That is the position right now. We will engage with the British Prime Minister. Given the extraordinary perseverance of the Finucane family, in my view, it is now more than timely for the British Government to respond appropriately in establishing a full public inquiry.

I thank the Taoiseach for that. From day one, as he knows, the British Government has resisted revealing the truth on the killing of Pat Finucane. In 2012, his wife, Geraldine, said:

At every turn, dead witnesses have been blamed and defunct agencies found wanting. Serving personnel and active state departments appear to have been excused. The dirt has been swept under the carpet without any serious attempt to lift the lid on what really happened to Pat and so many others.

I am sure that everyone in the Dáil hopes that the British Government will now stop resisting the truth and that Mr. Johnson will announce a full public inquiry because, as I have said and as the Taoiseach has so graciously reiterated, the Finucane family should not have to suffer any longer. They should not have to fight any longer. All the lies, bluffing and stalling have to end. Only the truth will give them peace. I ask the Taoiseach again to do everything he can to ensure they finally have that.

I certainly will. There is a very important aspect to this also. Where sovereign governments enter into agreements, they should be adhered to and followed through. The Irish Government at the time entered into its commitments and it established the Smithwick inquiry, irrespective of where it would land and without fear or favour. The same should apply to the UK Government. In the conduct of international affairs and relationships between two sovereign friendly nations a basic tenet of such relationships should be that if we enter into agreements, they should be honoured. As a former Minister for Foreign Affairs, I pursued this at the time and met with quite considerable resistance. If the Deputy recalls, at that time the Bloody Sunday inquiry was coming to a conclusion. That may have been a context for the wider British response. There may be other factors that we all know about that may be hindering the right decision being made but, suffice to say, I believe it is important that the British Government would adhere to commitments given solemnly in respect of an overarching agreement that has worked for the benefit of all the people on this island and enhanced the relationships between the people living on these islands. It is in that spirit that I ask the British Prime Minister and the British Government to do the right thing on this occasion and establish a full public inquiry.

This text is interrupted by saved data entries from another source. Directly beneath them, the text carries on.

(** X13. The batch that [workerPoolTask] builds: 20 tasks with the ids
    0..19, all of type 'cpu-intensive', for a pool of [min(4, cpus)]
    workers. With at least one CPU, one answer of the first worker per
    task resolves the promise of [processTasksWithPool]. On whatever run
    the promise resolves, the array has 20 entries and entry [i] is the
    number [performCPUIntensiveWork(1000000 + i * 500000)] of the pool
    worker, never an error object and never a hole; so the [forEach] that
    calls [result.toFixed] prints 20 lines and does not throw. *)
Theorem workerPoolTask_shows_twenty_numbers
    (cpus : nat) (randoms : list (nat -> number)) :
  (1 <= cpus)%nat ->
  length randoms = 20%nat ->
  (exists s posted,
     run (processTasksWithPool workerPoolTask_tasks (initializeWorkerPool (poolSize cpus)))
         (map (Answer 0) randoms) = Some (s, posted) /\
     promise s = Resolved) /\
  (forall es (s : Scheduler (number:=number)) posted,
     run (processTasksWithPool workerPoolTask_tasks (initializeWorkerPool (poolSize cpus))) es =
       Some (s, posted) ->
     promise s = Resolved ->
     length (results s) = 20%nat /\
     (forall i, (i < 20)%nat ->
        exists random,
          nth_error (results s) i =
          Some (Some (Value (performCPUIntensiveWork random
                               (1000000 + N.of_nat i * 500000))))) /\
     (exists lines,
        show_results workerPoolTask_tasks 0 (results s) = Return lines /\
        length lines = 20%nat)).
Proof.
  intros Hcpus Hcount. split.
  { apply (answers_resolve (tasks:=workerPoolTask_tasks) (size:=poolSize cpus)
                           (answered:=[])).
    - unfold poolSize. lia.
    - apply start_Phase.
    - cbn [length]. rewrite Hcount. unfold workerPoolTask_tasks.
      rewrite length_map, length_seq. reflexivity. }
  intros es s posted Hrun Hres.
  destruct (run_of_batch workerPoolTask_ids Hrun) as (Hphase & Hlen & Hposted).
  assert (Hall : map fst posted = workerPoolTask_tasks)
    by exact (proj1 (answered_all Hphase) Hres).
  assert (Hcells : forall i, (i < 20)%nat ->
            exists t random,
              nth_error workerPoolTask_tasks i = Some t /\
              nth_error (results s) i =
              Some (Some (Value (performCPUIntensiveWork random
                                   (1000000 + N.of_nat i * 500000))))).
  { intros i Hi.
    destruct (nth_error workerPoolTask_tasks i) as [t|] eqn:Ht.
    2:{ apply nth_error_None in Ht. unfold workerPoolTask_tasks in Ht.
        rewrite length_map, length_seq in Ht. unfold taskCount in Ht. lia. }
    destruct (workerPoolTask_task Ht) as (Hid & Htype & Hcomplexity).
    assert (Hin : In t (map fst posted)) by (rewrite Hall; exact (nth_error_In _ _ Ht)).
    destruct (posted_for_answered Hin) as [m Hm].
    destruct (Hposted t m Hm) as [Hstored [random Hby]].
    rewrite onMessage_task in Hby. unfold processTask in Hby.
    rewrite Htype in Hby. cbn [String.eqb Ascii.eqb Bool.eqb] in Hby.
    assert (Hvalue : m = Value (performCPUIntensiveWork random (complexity t)))
      by congruence.
    exists t, random. split; [reflexivity|].
    rewrite <- Hid at 1. rewrite Hstored, Hvalue, Hcomplexity. reflexivity. }
  assert (Hlen20 : length (results s) = 20%nat).
  { rewrite Hlen. unfold workerPoolTask_tasks. rewrite length_map, length_seq. reflexivity. }
  split; [exact Hlen20|]. split.
  - intros i Hi. destruct (Hcells i Hi) as (t & random & _ & Hr). exists random. exact Hr.
  - destruct (@show_results_values workerPoolTask_tasks (results s) 0) as (lines & Hshow & Hlines).
    + intros k r Hk.
      assert (Hlt : (k < 20)%nat) by (rewrite <- Hlen20; apply nth_error_Some; congruence).
      destruct (Hcells k Hlt) as (t & random & Ht & Hr).
      exists t. eexists. split; [exact Ht|]. rewrite Hr in Hk. symmetry.
      exact (f_equal (fun o => match o with Some x => x | None => r end) Hk).
    + exists lines. split; [exact Hshow|]. rewrite Hlines. exact Hlen20.
Qed.

End WorkerPoolTask.

Section PoolScheduleExamples.
Import PoolWorker WorkerThreadManager.

(** Three tasks on a pool of two workers, after the first answer: the
    first worker holds the second task, the second worker is untouched. *)
Lemma pool_keeps_one_task_in_flight_witness :
  let work i := {| id := i; complexity := 3; type := "cpu-intensive" |} in
  let tasks := [work 0%nat; work 1%nat; work 2%nat] in
  exists s posted,
    run (processTasksWithPool tasks (initializeWorkerPool 2)) [Answer 0 (fun _ : nat => 0%N)]
      = Some (s, posted) /\
    workerPool s = [engaged (work 1%nat); idle 1] /\
    (length (filter busy (workerPool s)) <= 1)%nat.
Proof.
  intros work tasks.
  destruct (run (processTasksWithPool tasks (initializeWorkerPool 2))
                [Answer 0 (fun _ : nat => 0%N)]) as [[s posted]|] eqn:Hrun.
  - exists s, posted.
    destruct (pool_keeps_one_task_in_flight Hrun) as (_ & Hbusy & _).
    split; [reflexivity|]. split; [|exact Hbusy].
    vm_compute in Hrun. injection Hrun as <- _. reflexivity.
  - vm_compute in Hrun. discriminate Hrun.
Defined.

(** The same batch after two answers: tasks 0 and 1 are answered, in that
    order, and task 2 is at the first worker. *)
Lemma pool_answers_in_submission_order_witness :
  let work i := {| id := i; complexity := 3; type := "cpu-intensive" |} in
  let tasks := [work 0%nat; work 1%nat; work 2%nat] in
  let answer := Answer 0 (fun _ : nat => 0%N) in
  exists s posted,
    run (processTasksWithPool tasks (initializeWorkerPool 2)) [answer; answer]
      = Some (s, posted) /\
    map fst posted = [work 0%nat; work 1%nat] /\
    (tasks = map fst posted ++ pendingTasks s \/
     exists t, tasks = map fst posted ++ t :: pendingTasks s /\
               nth_error (workerPool s) 0 = Some (engaged t)).
Proof.
  intros work tasks answer.
  destruct (run (processTasksWithPool tasks (initializeWorkerPool 2)) [answer; answer])
    as [[s posted]|] eqn:Hrun.
  - exists s, posted. split; [reflexivity|].
    split; [|exact (pool_answers_in_submission_order Hrun)].
    vm_compute in Hrun. injection Hrun as _ <-. reflexivity.
  - vm_compute in Hrun. discriminate Hrun.
Defined.

(** Two tasks with the id 0 and one with the id 5 in a batch of three: the
    second answer replaces the first, and the array grows to six entries. *)
Lemma results_follow_the_last_answer_per_id_witness :
  let first := {| id := 0; complexity := 1; type := "cpu-intensive" |} in
  let second := {| id := 0; complexity := 3; type := "io" |} in
  let third := {| id := 5; complexity := 2; type := "cpu-intensive" |} in
  let answer := Answer 0 (fun _ : nat => 0%N) in
  exists s posted,
    run (processTasksWithPool [first; second; third] (initializeWorkerPool 1))
        [answer; answer; answer] = Some (s, posted) /\
    array_get 0 (results s) = Some (ErrorObject "Unknown task type: io") /\
    array_get 1 (results s) = None /\
    length (results s) = 6%nat.
Proof.
  intros first second third answer.
  destruct (run (processTasksWithPool [first; second; third] (initializeWorkerPool 1))
                [answer; answer; answer]) as [[s posted]|] eqn:Hrun.
  - exists s, posted.
    assert (Hids : forall t, In t [first; second; third] -> array_index (id t)).
    { intros t [<-|[<-|[<-|[]]]]; unfold array_index; cbn; lia. }
    destruct (results_follow_the_last_answer_per_id Hids Hrun) as (Hlast & Hnone & Hlen).
    assert (Hposted : posted = [(first, Value 1%N); (second, ErrorObject "Unknown task type: io");
                                (third, Value 3%N)]).
    { vm_compute in Hrun. injection Hrun as _ <-. reflexivity. }
    split; [reflexivity|]. split; [|split].
    + apply (Hlast [(first, Value 1%N)] second _ [(third, Value 3%N)] Hposted).
      intros p [<-|[]]. discriminate.
    + apply Hnone. rewrite Hposted. intros p [<-|[<-|[<-|[]]]]; discriminate.
    + rewrite Hlen, Hposted. reflexivity.
  - vm_compute in Hrun. discriminate Hrun.
Defined.

(** One task, no worker, three runs of the timer. *)
Lemma empty_pool_polls_forever_witness :
  let tasks := [{| id := 0; complexity := 3; type := "cpu-intensive" |}] in
  run (processTasksWithPool (number:=N) tasks []) [PollTimer; PollTimer; PollTimer] =
    Some (processTasksWithPool tasks [], []) /\
  promise (processTasksWithPool (number:=N) tasks []) = Pending.
Proof.
  intros tasks.
  assert (Hsome : tasks <> []) by discriminate.
  destruct (empty_pool_polls_forever (number:=N) Hsome) as (Hpending & _ & Hpolls & _).
  split; [exact (Hpolls 3%nat)|exact Hpending].
Defined.

(** Two tasks on a pool of three workers, both answered. *)
Lemma resolved_pool_is_fresh_again_witness :
  let work i := {| id := i; complexity := 3; type := "cpu-intensive" |} in
  let answer := Answer 0 (fun _ : nat => 0%N) in
  exists s posted,
    run (processTasksWithPool [work 0%nat; work 1%nat] (initializeWorkerPool 3))
        [answer; answer] = Some (s, posted) /\
    promise s = Resolved /\
    workerPool s = initializeWorkerPool 3 /\
    step s answer = None.
Proof.
  intros work answer.
  destruct (run (processTasksWithPool [work 0%nat; work 1%nat] (initializeWorkerPool 3))
                [answer; answer]) as [[s posted]|] eqn:Hrun.
  - exists s, posted.
    assert (Hres : promise s = Resolved).
    { vm_compute in Hrun. injection Hrun as <- _. reflexivity. }
    destruct (resolved_pool_is_fresh_again Hrun Hres) as (Hpool & _ & _ & _ & Hquiet).
    split; [reflexivity|]. split; [exact Hres|]. split; [exact Hpool|apply Hquiet].
  - vm_compute in Hrun. discriminate Hrun.
Defined.

(** Eight CPUs, every random number 0. *)
Lemma workerPoolTask_shows_twenty_numbers_witness :
  let randoms := repeat (fun _ : nat => 0%N) 20 in
  exists s posted,
    run (processTasksWithPool workerPoolTask_tasks (initializeWorkerPool (poolSize 8)))
        (map (Answer 0) randoms) = Some (s, posted) /\
    promise s = Resolved /\
    length (results s) = 20%nat.
Proof.
  intros randoms.
  assert (Hcpus : (1 <= 8)%nat) by lia.
  assert (Hcount : length randoms = 20%nat) by reflexivity.
  destruct (workerPoolTask_shows_twenty_numbers (number:=N) Hcpus Hcount)
    as [(s & posted & Hrun & Hres) Hshown].
  exists s, posted. split; [exact Hrun|]. split; [exact Hres|].
  exact (proj1 (Hshown _ s posted Hrun Hres)).
Defined.

End PoolScheduleExamples.

(** *** The lag monitor: the bar, the extremes, the background timers *)

Section LagDisplay.
Import EventLoopMonitor.

Lemma normalized_lag_bounds lag :
  0 <= Qmax 0 (Qmin (lag / 100) 1) /\ Qmax 0 (Qmin (lag / 100) 1) <= 1.
Proof.
  split.
  - apply Q.le_max_l.
  - apply Q.max_lub; [discriminate|apply Q.le_min_r].
Qed.

Lemma bar_length_bounds lag :
  (0 <= Qfloor (Qmax 0 (Qmin (lag / 100) 1) * inject_Z maxBarLength) <= maxBarLength)%Z.
Proof.
  destruct (normalized_lag_bounds lag) as [Hlo Hhi].
  set (n := Qmax 0 (Qmin (lag / 100) 1)) in *. split.
  - rewrite <- (Qfloor_Z 0). apply Qfloor_resp_le.
    apply Qmult_le_0_compat; [exact Hlo|discriminate].
  - rewrite <- (Qfloor_Z maxBarLength) at 2. apply Qfloor_resp_le.
    rewrite <- (Qmult_1_l (inject_Z maxBarLength)) at 2.
    apply Qmult_le_compat_r; [exact Hhi|discriminate].
Qed.

Lemma bar_length_monotone lag lag' :
  lag <= lag' ->
  (Qfloor (Qmax 0 (Qmin (lag / 100) 1) * inject_Z maxBarLength) <=
   Qfloor (Qmax 0 (Qmin (lag' / 100) 1) * inject_Z maxBarLength))%Z.
Proof.
  intros Hle. apply Qfloor_resp_le. apply Qmult_le_compat_r; [|discriminate].
  apply Q.max_le_compat_l. apply Q.min_le_compat_r.
  apply Qmult_le_compat_r; [exact Hle|discriminate].
Qed.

Events of the past few weeks with regard to an appointment to the Supreme Court have put the spotlight very much on the relationship between the Government and Oireachtas and the Judiciary. They have certainly created problems for both and potentially brought both into disrepute. There is no doubt that we need to deal with the issue at hand, in particular the appointment to the Supreme Court, but we also need to see the much-needed and long-promised reform of the relationship between the Oireachtas and the Judiciary. There is no doubt but that the Dáil and the public are entitled to know the process by which an appointment was made to the Supreme Court. Regrettably, the Minister for Justice has refused to outline that process to us and to abide by the long-established tradition where a Minister comes into the House and explains his or her actions to ensure accountability to this House. I am saying to the Taoiseach, respectfully, that he needs to ensure that his Minister for Justice abides by that tradition of being accountable to the House. It is a requirement of a Minister and a requirement of the Taoiseach that he ensure that that opportunity is provided to Members of this House. We have to end the charade of the Minister talking about coming in and answering questions under the regular arrangements for oral questions. That just does not wash. It is not acceptable by any standards and the Taoiseach needs to end that charade.

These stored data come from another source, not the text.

Lemma LoadConfig_client_id_not_empty_witness :
  Config.ClientID
    {| Config.ClientID := "test-installed-client-id";
       Config.ClientSecret := "test-installed-client-secret";
       Config.RedirectURI := "http://localhost:9090/callback";
       Config.TokenFile := "/custom/token/path.json" |} <> ""
  /\ (Hosts.fileHost "GOOGLE_OAUTH_TOKEN_FILE" <> "" ->
      Config.TokenFile
        {| Config.ClientID := "test-installed-client-id";
           Config.ClientSecret := "test-installed-client-secret";
           Config.RedirectURI := "http://localhost:9090/callback";
           Config.TokenFile := "/custom/token/path.json" |}
      = Hosts.fileHost "GOOGLE_OAUTH_TOKEN_FILE").
Proof.
  apply (LoadConfig_client_id_not_empty Hosts.fileHost Hosts.home Hosts.Join
           Hosts.notExist Hosts.parse Hosts.withCredentials
           Hosts.withCredentials).
  reflexivity.
Defined.

(** X14. Credentials given by half in the environment are ignored without a
    word: when the client id or the client secret is missing there,
    [LoadConfig] reads the credentials file, and neither the variable that
    is set nor GOOGLE_OAUTH_REDIRECT_URI has any effect on the outcome. *)
Theorem partial_environment_is_ignored (Getenv Getenv' : string -> string)
  (UserHomeDir : error + string) (Join : list string -> string)
  (notExist : string -> bool) (parse : string -> RawMessage) (w : World) :
  Getenv "GOOGLE_OAUTH_CLIENT_ID" = ""
  \/ Getenv "GOOGLE_OAUTH_CLIENT_SECRET" = "" ->
  Getenv' "GOOGLE_OAUTH_CLIENT_ID" = ""
  \/ Getenv' "GOOGLE_OAUTH_CLIENT_SECRET" = "" ->
  (forall name, ~ In name credentialVariables -> Getenv' name = Getenv name) ->
  LoadConfig Getenv' UserHomeDir Join notExist parse w
  = LoadConfig Getenv UserHomeDir Join notExist parse w.
Proof.
  intros H H' Hsame.
  rewrite (LoadConfig_from_file Getenv UserHomeDir Join notExist parse w H).
  rewrite (LoadConfig_from_file Getenv' UserHomeDir Join notExist parse w H').
  assert (Hcred : Getenv' "GOOGLE_OAUTH_CREDENTIALS"
                  = Getenv "GOOGLE_OAUTH_CREDENTIALS").
  { apply Hsame. unfold credentialVariables. simpl.
    intros [E | [E | [E | []]]]; discriminate E. }
  assert (Htoken : tokenFilePath Getenv' UserHomeDir Join
                   = tokenFilePath Getenv UserHomeDir Join).
  { unfold tokenFilePath.
    assert (E : Getenv' "GOOGLE_OAUTH_TOKEN_FILE"
                = Getenv "GOOGLE_OAUTH_TOKEN_FILE").
    { apply Hsame. unfold credentialVariables. simpl.
      intros [E | [E | [E | []]]]; discriminate E. }
    now rewrite E. }
  now rewrite Hcred, Htoken.
Qed.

We need to have a full explanation as to the criteria or the matrix that were used in identifying why one person was appointed to the Supreme Court as opposed to the other three candidates who had applied. I stress that I am talking about the process, not the merits of one individual over another. We also need an explanation of the reason the Minister did not inform other party leaders within the coalition about the existence of those other candidates.

The question which then arises is whether, in the absence of information about potential candidates, the Cabinet was actually capable of exercising collective responsibility under the Constitution. The other issue that we need an explanation in respect of is why there was a 12-month delay in filling a vacancy on the Supreme Court which first arose in June 2019. For all of those reasons, I ask the Taoiseach to respect this House and arrange for the Minister to come in and take questions in the normal manner.

I have answered questions on this issue on a number of occasions, as has the Tánaiste. The Minister for Justice will answer parliamentary questions in respect of it. I note what the Deputy has said in the context of the word "criteria". Criteria are not about process, they involve judgment calls in respect of candidates.

The criteria are all about process. One cannot have a process without them.

It then moves into breaching the separation of powers between the Oireachtas and the Judiciary.


Deputy Kelly, who is interrupting, knows the process full well.

I do. I explained it to the Taoiseach last week.

One name is always brought to the Cabinet and the Cabinet decides on that one name which is brought by the Minister for Justice. I do not understate the importance of the recommendation of the Judicial Appointments Advisory Board, which made a recommendation that Mr. Justice Woulfe be appointed to the Supreme Court as a suitable candidate.

It made that recommendation on 9 March. That board is chaired by the Chief Justice and includes among its members the presidents of four courts.

The Taoiseach is mixing it up.

The Taoiseach is insulting people's intelligence.

That is a significant body of opinion to recommend a candidate as being suitable for the Supreme Court.

I accept that the overall situation needs to be reformed, which is why the Government will shortly bring forward the Judicial Appointments Commission Bill. We will make amendments to the legislation that was piloted through the House by the former Minister for Transport, Tourism and Sport, Shane Ross. At the time, I believed that the balance in the context of that legislation was wrong. The Government is of the opinion that the Chief Justice should chair such a commission for judicial appointments. The new legislation will be brought before the House as soon as it is ready. I accept the need for broader reform in the context of judicial appointments. The Constitution is clear about the manner in which judges are appointed and the Cabinet taking decisions in that regard. The name of Mr. Justice Woulfe was brought before the Cabinet and the Cabinet decided to appoint him to the Supreme Court in accordance with the Constitution and the law.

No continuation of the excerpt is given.